**TASK**
Please copy the leading lines of the entries below exactly, concluding with the line in which "Proof. intros a. apply lookup_fill. Qed." occurs.

-- INPUT DATA follows --

(* ===== verification/RtProps.v ===== *)
(** * Properties of the freestanding runtime (src/src/rt/rt.c) *)

From stdpp Require Import base list numbers gmap strings.
From Stdlib Require Import ZArith Lia Ascii.
From S2P Require Import Prelude Rt RtFacts RtStr.

Open Scope Z_scope.

(** [m'] is [m] with [l] at [d] and nothing else changed. *)
Definition written (m : mem) (d : Z) (l : list Z) (m' : mem) : Prop :=
  forall a, m' !! a =
    if bool_decide (d <= a < d + Z.of_nat (length l)) then l !! Z.to_nat (a - d) else m !! a.

Lemma written_fill m d l : written m d l (fill m d l).
Proof. intros a. apply lookup_fill. Qed.

Lemma written_same m d l : bytes_at m d l -> written m d l m.
Proof.
  rewrite bytes_at_lookup. intros H a. case_bool_decide as Ha; [|done].
  destruct (lookup_lt_is_Some_2 l (Z.to_nat (a - d)) ltac:(lia)) as [b Hb]. rewrite Hb.
  apply H in Hb. by replace (d + Z.of_nat (Z.to_nat (a - d))) with a in Hb by lia.
Qed.

Lemma bytes_at_byte m a l : mem_ok m -> bytes_at m a l -> Forall byte l.
Proof.
  rewrite bytes_at_lookup. intros Hok H. apply Forall_lookup. intros i b Hi.
  by eapply (map_Forall_lookup_1 _ _ _ _ Hok), H.
Qed.

(** C20: The memory routines work a word at a time and mean what C says.
    memset fills its range with the byte; memcpy copies between ranges that do
    not overlap; memmove copies between any two mapped ranges, overlapping
    either way round, and the destination then holds what the source held
    before; memcmp answers the difference of the first bytes that differ, as
    unsigned bytes, or 0.  None of them touches or reads a byte outside its
    ranges, faults, or stores a word at an address that is not aligned. *)
Theorem rt_memory_exact m :
  mem_ok m ->
  (forall d c n, mapped m d n ->
     exists m', memset m d c n = Some m' /\ written m d (replicate n (u8 c)) m') /\
  (forall d s l, bytes_at m s l -> mapped m d (length l) ->
     d + Z.of_nat (length l) <= s \/ s + Z.of_nat (length l) <= d ->
     exists m', memcpy m d s (length l) = Some m' /\ written m d l m') /\
  (forall d s l, bytes_at m s l -> mapped m d (length l) ->
     exists m', memmove m d s (length l) = Some m' /\ written m d l m') /\
  (forall a b l k, bytes_at m a l -> bytes_at m b k -> length l = length k ->
     memcmp m a b (length l) = Some (cmp_list l k)).
Proof.
  intros Hok. split; [|split; [|split]].
  - intros d c n Hm. eexists. split; [by apply memset_fill|apply written_fill].
  - intros d s l Hb Hm Hd. eexists. split; [|apply written_fill].
    apply copy_up_fill; [by eapply bytes_at_byte|done|done|]. unfold up_safe. lia.
  - intros d s l Hb Hm. pose proof (bytes_at_byte _ _ _ Hok Hb) as Hl. unfold memmove.
    destruct (Z.eqb_spec d s) as [->|Hne]; [exists m; split; [done|by apply written_same]|].
    destruct (Nat.eqb_spec (length l) 0) as [E|E].
    { apply nil_length_inv in E. subst l. exists m. split; [done|]. by apply written_same. }
    exists (fill m d l). split; [|apply written_fill]. cbn [orb].
    destruct (Z.ltb_spec d s).
    + apply copy_up_fill; [done|done|done|]. left. lia.
    + apply copy_down_fill; [done|done|done|lia].
  - intros a b l k Ha Hb Hn. apply memcmp_list; [by eapply bytes_at_byte..|done|done|done].
Qed.

(** Two words' worth of memory and a half. *)
Definition mem20 : mem := list_to_map (imap (fun i b => (Z.of_nat i, b)) (seqZ 1 20)).

Lemma mem20_ok : mem_ok mem20.
Proof.
  assert (H : map_Forall (fun _ b => 0 <= b < 256) mem20).
  { apply (bool_decide_unpack _). by vm_compute. }
  exact H.
Qed.

Lemma rt_memory_exact_witness :
  exists m', memmove mem20 2 0 17 = Some m' /\ written mem20 2 (seqZ 1 17) m'.
Proof.
  destruct (rt_memory_exact mem20 mem20_ok) as (_ & _ & H & _).
  apply (H 2 0 (seqZ 1 17)).
  - by vm_compute.
  - intros i Hi. apply elem_of_dom.
    assert (D : forallb (fun i => bool_decide (2 + i ∈ dom mem20)) (seqZ 0 17) = true)
      by (by vm_compute).
    rewrite forallb_forall in D. eapply bool_decide_eq_true_1, D, list_elem_of_In, elem_of_seqZ.
    done.
Defined.

(** The bytes of a string of the model. *)
Definition enc (s : cstr) : list Z := (fun c => Z.of_nat (nat_of_ascii c)) <$> s.

(** The string routines read a word at a time and mean what C says, in
    memory that is mapped in whole words, as pages are: a string that ends on
    the last byte before an unmapped page is scanned without a fault.  strlen
    is the length; cng_strnlen the length or the bound, also where the bytes
    within the bound have no terminator; strcmp and strncmp the difference of
    the first bytes that differ, terminators included; strchr and strrchr the
    first and the last place of the byte, the terminator's for 0, and NULL where
    there is none; and cng_strlcpy leaves the source cut to the size with its
    terminator, touches nothing else and returns the source's length, which is
    the [strlcpy] the path model is written with. *)
Theorem rt_strings_exact m fuel :
  mem_ok m -> whole_words m ->
  (forall p s, cstr_at m p s -> (length s < fuel)%nat ->
     strlen fuel m p = Some (Z.of_nat (length s))) /\
  (forall p s max, upto m p s max -> cng_strnlen m p max = Some (Z.of_nat (length s))) /\
  (forall a b s t, cstr_at m a s -> cstr_at m b t -> (length s < fuel)%nat ->
     strcmp fuel m a b = Some (cmp_list (s ++ [0]) (t ++ [0])) /\
     forall n, strncmp n m a b = Some (cmp_list (take n (s ++ [0])) (take n (t ++ [0])))) /\
  (forall p s c, cstr_at m p s -> (length s < fuel)%nat ->
     strchr fuel m p c = Some (addr p (index (u8 c) (s ++ [0]))) /\
     strrchr fuel m p c = Some (addr p (rindex (u8 c) (s ++ [0])))) /\
  (forall dst src s size, cstr_at m src (enc s) -> mapped m dst (S size) ->
     apart dst (S size) src (S (length s)) -> (length s < fuel)%nat ->
     exists m', cng_strlcpy fuel m dst src (S size) =
       Some (m', Z.of_nat (snd (strlcpy s (S size)))) /\
       written m dst (enc (fst (strlcpy s (S size))) ++ [0]) m').
Proof.
  intros Hok Hw. split; [|split; [|split; [|split]]].
  - intros. by apply strlen_cstr.
  - intros. by apply strnlen_upto.
  - intros. split; [by apply strcmp_spec|]. intros. by apply strncmp_spec.
  - intros. split; [by apply strchr_index|by apply strrchr_rindex].
  - intros dst src s size Hs Hm Hd Hf.
    assert (L : length (enc s) = length s) by apply length_fmap.
    eexists. split; [|apply written_fill]. unfold strlcpy. cbn [fst snd pred].
    rewrite (strlcpy_fill m dst src (enc s) size) by (by rewrite ?L).
    unfold enc. by rewrite fmap_take, length_fmap.
Qed.

(** A page of 16 bytes: "hello" at its end, room for a copy at its start. *)
Definition page16 : mem :=
  list_to_map (imap (fun i b => (Z.of_nat i, b)) (replicate 10 7 ++ [104; 101; 108; 108; 111; 0])).

Lemma page16_ok : mem_ok page16 /\ whole_words page16.
Proof.
  split.
  - assert (H : map_Forall (fun _ b => 0 <= b < 256) page16)
      by (apply (bool_decide_unpack _); by vm_compute). exact H.
  - intros a Ha. apply elem_of_dom in Ha.
    assert (D : forall x, x ∈ dom page16 <-> 0 <= x < 16).
    { assert (E : dom page16 = list_to_set (seqZ 0 16)) by (by vm_compute).
      intros x. rewrite E, elem_of_list_to_set, elem_of_seqZ. lia. }
    rewrite D in Ha. intros i Hi. apply elem_of_dom, D.
    pose proof (Z.div_mod a 8 ltac:(lia)). pose proof (Z.mod_pos_bound a 8 ltac:(lia)).
    assert (a / 8 = 0 \/ a / 8 = 1) as [->| ->] by lia; lia.
Qed.

Lemma rt_strings_exact_witness :
  strlen 9 page16 10 = Some 5 /\
  strrchr 9 page16 10 108 = Some (Some 13) /\
  exists m', cng_strlcpy 9 page16 1 10 4 = Some (m', 5) /\
    written page16 1 (enc (cs "hel") ++ [0]) m'.
Proof.
  destruct page16_ok as [Hok Hw].
  destruct (rt_strings_exact page16 9 Hok Hw) as (H1 & _ & _ & H4 & H5).
  assert (Hs : cstr_at page16 10 (enc (cs "hello"))) by (by vm_compute).
  split; [|split].
  - apply (H1 10 _ Hs). vm_compute. lia.
  - apply (H4 10 _ 108 Hs). vm_compute. lia.
  - apply (H5 1 10 (cs "hello") 3%nat Hs).
    + intros i Hi. apply elem_of_dom.
      assert (D : forallb (fun i => bool_decide (1 + i ∈ dom page16)) (seqZ 0 4) = true)
        by (by vm_compute).
      rewrite forallb_forall in D.
      eapply bool_decide_eq_true_1, D, list_elem_of_In, elem_of_seqZ. done.
    + left. vm_compute. congruence.
    + vm_compute. lia.
Defined.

-- INPUT DATA concluded --

**PROBLEM SOLUTION**
(* ===== verification/RtProps.v ===== *)
(** * Properties of the freestanding runtime (src/src/rt/rt.c) *)

From stdpp Require Import base list numbers gmap strings.
From Stdlib Require Import ZArith Lia Ascii.
From S2P Require Import Prelude Rt RtFacts RtStr.

Open Scope Z_scope.

(** [m'] is [m] with [l] at [d] and nothing else changed. *)
Definition written (m : mem) (d : Z) (l : list Z) (m' : mem) : Prop :=
  forall a, m' !! a =
    if bool_decide (d <= a < d + Z.of_nat (length l)) then l !! Z.to_nat (a - d) else m !! a.

Lemma written_fill m d l : written m d l (fill m d l).
Proof. intros a. apply lookup_fill. Qed.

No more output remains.